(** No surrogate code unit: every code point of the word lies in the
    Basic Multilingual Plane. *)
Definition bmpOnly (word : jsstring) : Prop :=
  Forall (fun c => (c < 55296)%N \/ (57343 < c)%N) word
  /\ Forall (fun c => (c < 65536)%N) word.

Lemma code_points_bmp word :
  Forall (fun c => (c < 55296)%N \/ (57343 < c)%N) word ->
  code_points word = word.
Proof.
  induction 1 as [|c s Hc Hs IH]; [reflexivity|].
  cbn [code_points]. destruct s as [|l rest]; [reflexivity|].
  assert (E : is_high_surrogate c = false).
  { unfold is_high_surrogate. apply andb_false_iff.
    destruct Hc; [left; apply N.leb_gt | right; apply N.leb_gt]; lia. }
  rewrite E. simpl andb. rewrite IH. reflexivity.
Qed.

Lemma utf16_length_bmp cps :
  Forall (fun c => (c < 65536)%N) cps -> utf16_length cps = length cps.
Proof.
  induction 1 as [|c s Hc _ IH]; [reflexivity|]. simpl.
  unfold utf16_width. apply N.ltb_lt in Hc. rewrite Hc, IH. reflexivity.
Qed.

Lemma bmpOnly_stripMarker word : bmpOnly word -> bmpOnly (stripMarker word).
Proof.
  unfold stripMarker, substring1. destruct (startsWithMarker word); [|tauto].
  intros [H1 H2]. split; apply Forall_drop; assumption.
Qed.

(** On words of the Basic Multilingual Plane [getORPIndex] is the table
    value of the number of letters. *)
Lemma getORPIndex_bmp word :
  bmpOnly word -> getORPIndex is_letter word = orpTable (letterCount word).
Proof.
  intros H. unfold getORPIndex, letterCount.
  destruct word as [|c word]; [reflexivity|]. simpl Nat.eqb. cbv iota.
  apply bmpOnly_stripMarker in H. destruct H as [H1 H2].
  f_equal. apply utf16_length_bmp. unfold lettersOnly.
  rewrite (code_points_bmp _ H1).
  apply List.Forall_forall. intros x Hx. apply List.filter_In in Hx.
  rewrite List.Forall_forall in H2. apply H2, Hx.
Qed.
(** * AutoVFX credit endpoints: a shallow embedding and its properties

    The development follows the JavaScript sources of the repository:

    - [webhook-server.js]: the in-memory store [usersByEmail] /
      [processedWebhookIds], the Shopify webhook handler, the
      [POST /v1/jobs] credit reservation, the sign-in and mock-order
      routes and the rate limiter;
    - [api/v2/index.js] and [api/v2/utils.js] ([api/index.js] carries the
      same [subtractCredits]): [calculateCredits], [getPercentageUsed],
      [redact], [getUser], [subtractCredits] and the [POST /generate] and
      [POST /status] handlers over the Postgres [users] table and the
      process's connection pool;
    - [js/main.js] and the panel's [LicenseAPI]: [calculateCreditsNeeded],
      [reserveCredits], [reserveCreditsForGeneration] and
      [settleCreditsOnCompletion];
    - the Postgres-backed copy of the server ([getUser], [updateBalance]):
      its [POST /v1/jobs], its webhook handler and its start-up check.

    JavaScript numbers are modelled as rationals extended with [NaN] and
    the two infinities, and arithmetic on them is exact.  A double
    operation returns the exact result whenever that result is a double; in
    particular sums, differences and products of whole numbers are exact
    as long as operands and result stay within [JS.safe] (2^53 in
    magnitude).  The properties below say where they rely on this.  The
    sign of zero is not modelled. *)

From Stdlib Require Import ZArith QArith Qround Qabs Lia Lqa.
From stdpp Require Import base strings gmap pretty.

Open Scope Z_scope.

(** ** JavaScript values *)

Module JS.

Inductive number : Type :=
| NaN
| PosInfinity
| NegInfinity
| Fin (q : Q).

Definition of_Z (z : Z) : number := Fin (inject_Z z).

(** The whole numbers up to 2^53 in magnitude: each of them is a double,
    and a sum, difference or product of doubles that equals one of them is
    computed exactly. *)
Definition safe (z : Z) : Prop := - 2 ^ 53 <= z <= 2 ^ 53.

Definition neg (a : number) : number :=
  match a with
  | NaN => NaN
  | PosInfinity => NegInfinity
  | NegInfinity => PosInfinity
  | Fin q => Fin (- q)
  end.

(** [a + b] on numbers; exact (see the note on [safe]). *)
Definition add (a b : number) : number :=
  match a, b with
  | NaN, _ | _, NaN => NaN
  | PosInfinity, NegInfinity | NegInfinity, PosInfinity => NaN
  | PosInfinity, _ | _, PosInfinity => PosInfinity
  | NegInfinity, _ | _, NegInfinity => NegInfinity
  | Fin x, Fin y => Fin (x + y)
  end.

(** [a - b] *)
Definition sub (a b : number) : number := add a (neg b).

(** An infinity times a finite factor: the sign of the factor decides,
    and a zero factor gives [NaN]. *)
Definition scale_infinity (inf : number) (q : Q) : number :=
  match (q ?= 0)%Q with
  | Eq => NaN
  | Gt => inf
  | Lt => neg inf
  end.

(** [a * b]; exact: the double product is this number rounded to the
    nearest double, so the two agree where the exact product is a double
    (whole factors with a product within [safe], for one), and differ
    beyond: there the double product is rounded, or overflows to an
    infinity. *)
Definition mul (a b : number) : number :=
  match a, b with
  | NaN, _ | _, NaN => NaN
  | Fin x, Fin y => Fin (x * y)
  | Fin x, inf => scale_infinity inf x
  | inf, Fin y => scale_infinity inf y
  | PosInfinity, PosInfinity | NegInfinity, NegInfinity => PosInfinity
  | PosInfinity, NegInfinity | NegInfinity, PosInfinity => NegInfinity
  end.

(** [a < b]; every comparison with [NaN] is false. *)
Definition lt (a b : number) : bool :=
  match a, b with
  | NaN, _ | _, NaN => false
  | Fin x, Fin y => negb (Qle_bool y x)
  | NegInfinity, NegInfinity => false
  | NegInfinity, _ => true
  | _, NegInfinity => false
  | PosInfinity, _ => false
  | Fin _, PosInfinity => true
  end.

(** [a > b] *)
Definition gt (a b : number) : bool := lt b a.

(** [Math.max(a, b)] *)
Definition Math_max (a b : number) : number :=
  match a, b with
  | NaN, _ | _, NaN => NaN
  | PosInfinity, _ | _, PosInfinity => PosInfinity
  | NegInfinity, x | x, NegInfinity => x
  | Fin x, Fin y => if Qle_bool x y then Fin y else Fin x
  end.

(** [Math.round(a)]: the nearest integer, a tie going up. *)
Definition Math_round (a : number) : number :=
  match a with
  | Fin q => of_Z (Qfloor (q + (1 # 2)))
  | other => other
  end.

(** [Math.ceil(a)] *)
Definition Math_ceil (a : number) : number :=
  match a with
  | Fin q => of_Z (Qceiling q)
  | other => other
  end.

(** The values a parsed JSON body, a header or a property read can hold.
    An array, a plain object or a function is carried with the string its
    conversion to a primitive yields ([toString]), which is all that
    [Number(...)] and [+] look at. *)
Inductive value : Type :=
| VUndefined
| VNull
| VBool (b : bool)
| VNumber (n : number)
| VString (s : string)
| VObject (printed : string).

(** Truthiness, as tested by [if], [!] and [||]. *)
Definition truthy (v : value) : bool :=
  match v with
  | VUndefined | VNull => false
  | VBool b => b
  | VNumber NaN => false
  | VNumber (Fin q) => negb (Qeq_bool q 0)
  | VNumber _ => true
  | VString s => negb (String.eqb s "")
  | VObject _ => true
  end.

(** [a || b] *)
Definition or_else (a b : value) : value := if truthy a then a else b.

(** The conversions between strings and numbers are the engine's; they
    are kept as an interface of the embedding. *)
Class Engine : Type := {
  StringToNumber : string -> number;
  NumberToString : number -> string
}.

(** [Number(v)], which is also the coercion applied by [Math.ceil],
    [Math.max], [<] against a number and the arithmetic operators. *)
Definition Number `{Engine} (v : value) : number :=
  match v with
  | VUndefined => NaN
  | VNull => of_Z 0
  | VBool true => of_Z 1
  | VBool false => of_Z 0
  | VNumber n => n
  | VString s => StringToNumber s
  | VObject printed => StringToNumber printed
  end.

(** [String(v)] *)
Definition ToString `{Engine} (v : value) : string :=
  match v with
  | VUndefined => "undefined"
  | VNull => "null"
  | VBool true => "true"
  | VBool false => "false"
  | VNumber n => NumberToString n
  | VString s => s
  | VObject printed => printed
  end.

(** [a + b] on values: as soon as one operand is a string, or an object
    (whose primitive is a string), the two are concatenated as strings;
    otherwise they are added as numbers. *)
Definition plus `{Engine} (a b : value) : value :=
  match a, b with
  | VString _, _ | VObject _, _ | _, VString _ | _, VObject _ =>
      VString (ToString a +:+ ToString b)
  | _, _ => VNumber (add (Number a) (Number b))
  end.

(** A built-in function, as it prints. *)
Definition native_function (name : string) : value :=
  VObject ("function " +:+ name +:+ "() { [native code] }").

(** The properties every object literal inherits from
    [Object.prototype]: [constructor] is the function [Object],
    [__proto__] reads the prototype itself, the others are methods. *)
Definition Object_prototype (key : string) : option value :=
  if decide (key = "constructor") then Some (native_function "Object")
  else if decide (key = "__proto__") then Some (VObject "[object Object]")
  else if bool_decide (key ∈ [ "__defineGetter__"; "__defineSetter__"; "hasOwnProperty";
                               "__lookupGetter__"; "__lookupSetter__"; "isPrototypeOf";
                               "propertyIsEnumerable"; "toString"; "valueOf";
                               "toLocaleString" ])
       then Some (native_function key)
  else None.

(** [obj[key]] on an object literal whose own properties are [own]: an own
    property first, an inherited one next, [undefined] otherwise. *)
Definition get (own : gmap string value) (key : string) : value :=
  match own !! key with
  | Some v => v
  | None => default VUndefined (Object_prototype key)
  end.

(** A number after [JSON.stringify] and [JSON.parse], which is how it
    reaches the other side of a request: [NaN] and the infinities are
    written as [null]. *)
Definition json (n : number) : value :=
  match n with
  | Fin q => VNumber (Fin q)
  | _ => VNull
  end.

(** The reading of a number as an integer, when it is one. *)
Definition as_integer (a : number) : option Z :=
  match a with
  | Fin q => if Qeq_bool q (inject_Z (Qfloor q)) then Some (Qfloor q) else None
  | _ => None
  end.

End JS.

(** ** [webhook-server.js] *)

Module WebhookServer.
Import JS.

● **REQUIRED WORK**
Starting with the line with "induction 1 as [|c s Hc Hs" above and going on through the line with "Lemma utf16_length_bmp cps", transcribe every line exactly, both ends included, and add nothing.

● **RESULT BELOW**
  induction 1 as [|c s Hc Hs IH]; [reflexivity|].
  cbn [code_points]. destruct s as [|l rest]; [reflexivity|].
  assert (E : is_high_surrogate c = false).
  { unfold is_high_surrogate. apply andb_false_iff.
    destruct Hc; [left; apply N.leb_gt | right; apply N.leb_gt]; lia. }
  rewrite E. simpl andb. rewrite IH. reflexivity.
Qed.

Lemma utf16_length_bmp cps :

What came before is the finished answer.